▶ _PROBLEM_: Of the lines listed below, return exactly those that run from the line containing "Lemma dinv_after d" through the line containing "shared_ok s' (λ", both included.

(Data excerpts)
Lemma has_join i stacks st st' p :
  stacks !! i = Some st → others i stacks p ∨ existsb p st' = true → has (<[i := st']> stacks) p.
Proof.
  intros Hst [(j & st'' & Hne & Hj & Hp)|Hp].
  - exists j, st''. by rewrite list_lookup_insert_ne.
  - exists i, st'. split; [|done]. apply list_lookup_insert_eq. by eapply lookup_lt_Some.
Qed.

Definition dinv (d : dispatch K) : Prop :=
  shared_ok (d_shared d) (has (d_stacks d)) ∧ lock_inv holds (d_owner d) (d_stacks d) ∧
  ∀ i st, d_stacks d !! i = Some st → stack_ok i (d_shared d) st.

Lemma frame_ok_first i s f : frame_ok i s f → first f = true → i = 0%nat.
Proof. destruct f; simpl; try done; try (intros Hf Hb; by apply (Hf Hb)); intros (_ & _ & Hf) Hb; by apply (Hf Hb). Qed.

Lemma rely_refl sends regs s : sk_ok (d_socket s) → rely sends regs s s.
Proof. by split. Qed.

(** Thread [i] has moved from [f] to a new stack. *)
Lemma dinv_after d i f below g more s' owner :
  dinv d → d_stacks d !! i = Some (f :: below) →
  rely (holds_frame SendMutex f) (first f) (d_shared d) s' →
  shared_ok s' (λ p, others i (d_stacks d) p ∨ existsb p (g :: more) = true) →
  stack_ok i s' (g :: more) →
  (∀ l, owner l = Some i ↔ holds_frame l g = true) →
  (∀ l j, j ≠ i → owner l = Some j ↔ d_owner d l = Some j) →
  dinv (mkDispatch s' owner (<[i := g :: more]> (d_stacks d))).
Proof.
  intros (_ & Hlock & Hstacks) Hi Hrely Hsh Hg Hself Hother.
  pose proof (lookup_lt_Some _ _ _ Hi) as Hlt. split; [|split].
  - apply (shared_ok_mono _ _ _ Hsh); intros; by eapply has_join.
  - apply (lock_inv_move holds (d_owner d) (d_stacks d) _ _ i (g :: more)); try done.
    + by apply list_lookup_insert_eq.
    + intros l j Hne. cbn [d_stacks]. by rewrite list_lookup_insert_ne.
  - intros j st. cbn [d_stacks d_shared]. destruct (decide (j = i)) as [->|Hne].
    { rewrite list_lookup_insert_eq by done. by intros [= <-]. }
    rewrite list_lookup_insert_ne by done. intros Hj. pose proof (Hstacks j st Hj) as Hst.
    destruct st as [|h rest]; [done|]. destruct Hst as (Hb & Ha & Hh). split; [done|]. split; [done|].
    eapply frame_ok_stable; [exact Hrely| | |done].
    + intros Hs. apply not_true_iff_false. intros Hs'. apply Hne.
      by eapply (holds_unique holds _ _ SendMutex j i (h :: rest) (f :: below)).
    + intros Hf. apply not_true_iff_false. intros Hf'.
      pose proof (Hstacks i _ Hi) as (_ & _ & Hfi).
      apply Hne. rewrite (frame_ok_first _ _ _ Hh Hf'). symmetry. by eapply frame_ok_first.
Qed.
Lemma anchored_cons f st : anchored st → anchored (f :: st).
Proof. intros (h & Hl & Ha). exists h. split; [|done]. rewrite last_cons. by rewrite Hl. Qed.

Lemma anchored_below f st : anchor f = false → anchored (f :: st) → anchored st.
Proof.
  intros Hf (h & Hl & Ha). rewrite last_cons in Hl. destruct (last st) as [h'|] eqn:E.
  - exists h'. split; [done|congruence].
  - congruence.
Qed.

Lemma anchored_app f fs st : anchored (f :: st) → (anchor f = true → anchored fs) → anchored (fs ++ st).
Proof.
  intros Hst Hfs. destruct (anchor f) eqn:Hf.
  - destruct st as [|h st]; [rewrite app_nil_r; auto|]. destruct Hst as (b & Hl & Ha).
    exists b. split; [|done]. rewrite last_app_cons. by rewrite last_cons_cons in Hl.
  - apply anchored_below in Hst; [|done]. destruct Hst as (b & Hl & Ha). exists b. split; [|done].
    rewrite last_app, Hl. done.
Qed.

▶ _RESULT_:
Lemma dinv_after d i f below g more s' owner :
  dinv d → d_stacks d !! i = Some (f :: below) →
  rely (holds_frame SendMutex f) (first f) (d_shared d) s' →
  shared_ok s' (λ p, others i (d_stacks d) p ∨ existsb p (g :: more) = true) →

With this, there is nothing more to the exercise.